Burn, baby, burn in Trump’s world

It is that time of year again, when the great and not-so-great, the pragmatic and the optimistic, the developed and the developing, butt heads to make some progress on slowing climate change.

This year’s Conference of the Parties who are part of the United Nations Framework Convention on Climate Change is in Baku, the capital city of oil-producing Azerbaijan.

About 50,000 bureaucrats, campaigners and investors will be at COP29 for the 11-day official summit, which this year has a financial slant. One of its main aims is to set up a new annual climate finance deal, to replace the existing $US100 billion ($NZ168.6b) a year fund available to developing nations since 2020.

Rising global temperatures continue to supercharge storm systems and contribute to sea-level rise, which can have especially devastating effects on these countries and low-lying island states.

In the face of continuing climate-fuelled disasters, it is clear this amount is nowhere near enough to fund adaptation and mitigation in the developing world.

A range of figures has been thrown about for a new climate finance fund, but a consensus seems to be building that it needs to be closer to $US1 trillion a year.

A good chunk of the discussion is likely to focus on the definition of "high income" countries which would pay and whether the current list should be lengthened.

Last week, as Donald Trump was celebrating his presidential victory in the United States, two Guardian articles provided an interesting perspective on climate change.

The first, an analysis piece, was headlined "COP29 could change the financial climate for the world’s wealthy polluters".

The second, a business story, said "Trump’s victory adds record $64b to wealth of richest top 10".

Those gains from stock market surges were according to the Bloomberg Billionaires Index. Most notably, Elon Musk, the tech giant aligned to Trump and the world’s richest person, added $US26.5b in just one day to make his fortune up to an obscene $US290b.

Worth bearing in mind is the combined wealth of the top five billionaires on the list would easily cover that first annual payment of $US1t to support developing nations.

As far as climate-change progress goes, it is a disaster that Trump is heading back to the White House.

In his victory speech, he boasted of the vast "liquid gold" reserves of the US; at his campaign rallies, he fired up the crowds by belting out "drill, baby, drill".

Most of the world knows that fossil fuels, and oil and gas companies, are inexorably killing, if not the planet then aspects of life on it. Perhaps the only positive thing to say about Trump 2.0 in charge is that his scorn and disbelief might galvanise the efforts of others or encourage those wavering on climate change to accept the science.

On top of all the other extreme weather events which have killed people across the world this year, the deadly flooding in Valencia should remind us these events are exacerbated by extra energy in the atmosphere. The Guardian Weekly magazine appropriately labelled it an "unnatural disaster".

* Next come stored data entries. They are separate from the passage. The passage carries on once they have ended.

(** * Word ladder: breadth-first search for a shortest transformation sequence

    Shallow embedding of [word_ladder] and [is_one_letter_different] of
    [wordLadder.py], followed by the properties of the search.

    Conventions of the embedding:
    - a Python [str] is a [string] (characters are 8-bit [ascii]);
    - the [set]s [dictionary] and [visited] are [gset string];
    - the [deque] of [(current_word, path)] pairs is a [list], [popleft]
      takes the head and [append] adds at the end;
    - the loops thread the two mutable locals [queue] and [visited] as a
      record, and signal an early [return] or an exception through [flow];
    - the [while] loop is driven by a fuel counter, one unit per test of the
      loop condition. *)

From Stdlib Require Import Ascii.
From Stdlib Require String.
From stdpp Require Import gmap strings list fin_maps relations.

(** ** Strings *)

(** [s[:n]] *)
Fixpoint slice_to (n : nat) (s : string) : string :=
  match n, s with
  | S n', String a s' => String a (slice_to n' s')
  | _, _ => ""
  end.

(** [s[n:]] *)
Fixpoint slice_from (n : nat) (s : string) : string :=
  match n, s with
  | S n', String _ s' => slice_from n' s'
  | _, _ => s
  end.

(** The string iterated by [for c in 'abcdefghijklmnopqrstuvwxyz']. *)
Definition alphabet : list ascii :=
  String.list_ascii_of_string "abcdefghijklmnopqrstuvwxyz".

(** ** Control flow *)

(** How a call ends: it returns a list of words, or an [IndexError] escapes. *)
Inductive completion :=
  | Returned (r : list string)
  | IndexError.

(** Outcome of a loop body: fall through to the next iteration with the
    updated locals, or leave the function. *)
Inductive flow (S : Type) :=
  | Next (s : S)
  | Done (c : completion).
Arguments Next {S} s.
Arguments Done {S} c.

(** [for x in xs: body], with the locals threaded through. *)
Fixpoint for_each {A S : Type} (xs : list A) (body : A → S → flow S) (s : S)
    : flow S :=
  match xs with
  | [] => Next s
  | x :: xs' =>
      match body x s with
      | Next s' => for_each xs' body s'
      | Done c => Done c
      end
  end.

(** ** The search *)

Record bfs_state := BfsState {
  queue : list (string * list string);
  visited : gset string
}.

(** [current_word[:i] + c + current_word[i+1:]] *)
Definition new_word_of (current_word : string) (i : nat) (c : ascii) : string :=
  slice_to i current_word +:+ String c "" +:+ slice_from (i + 1) current_word.

(** Body of the innermost loop (lines 37-50). *)
Definition body (end_ : string) (dictionary : gset string)
    (current_word : string) (path : list string) (i : nat) (c : ascii)
    (st : bfs_state) : flow bfs_state :=
  match String.get i current_word with
  | None => Done IndexError
  | Some ci =>
      if decide (c = ci) then Next st
      else
        let new_word := new_word_of current_word i c in
        if decide (new_word = end_) then Done (Returned (path ++ [new_word]))
        else if decide (new_word ∈ dictionary ∧ new_word ∉ visited st) then
          Next (BfsState (queue st ++ [(new_word, path ++ [new_word])])
                         (visited st ∪ {[new_word]}))
        else Next st
  end.

(** The two nested [for] loops (lines 35-50). *)
Definition expand (end_ : string) (dictionary : gset string)
    (current_word : string) (path : list string) (st : bfs_state)
    : flow bfs_state :=
  for_each (seq 0 (String.length current_word)) (λ i,
    for_each alphabet (λ c,
      body end_ dictionary current_word path i c)) st.

(** The [while queue:] loop (lines 31-53); [None] means the fuel ran out. *)
Fixpoint bfs (fuel : nat) (end_ : string) (dictionary : gset string)
    (st : bfs_state) : option completion :=
  match fuel with
  | 0 => None
  | S fuel' =>
      match queue st with
      | [] => Some (Returned [])
      | (current_word, path) :: rest =>
          match expand end_ dictionary current_word path
                  (BfsState rest (visited st)) with
          | Next st' => bfs fuel' end_ dictionary st'
          | Done c => Some c
          end
      end
  end.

But it is not totally doom and gloom, which seems hard to believe. A study by Nasa scientists which featured in a recent New Scientist concluded the amount of heat the Earth is gaining has slowed this year compared with a spike early in 2023.

The researchers put this down to the triple-dip La Nina’s cold ocean waters in the Pacific soaking up more heat than they emitted, causing the spike, followed by an El Nino, whose warmer waters gave out more heat and reduced the energy imbalance.

Unfortunately, this is probably just a pleasing blip in the trends upwards of temperature, carbon dioxide concentrations and sea-levels, one which may not even be noticed in the grand scheme of things.

Average global temperatures are already about 1.3°C above pre-industrial times and some think this year may be the first to surpass the 1.5°C-above figure.

It is going to be increasingly difficult to keep it at that level, as agreed to at COP21 in Paris in 2015.

Let us hope the rest of the world forges on with its best efforts to reduce emissions, and to appropriately fund those who cannot afford to protect themselves, despite what Trump might decide.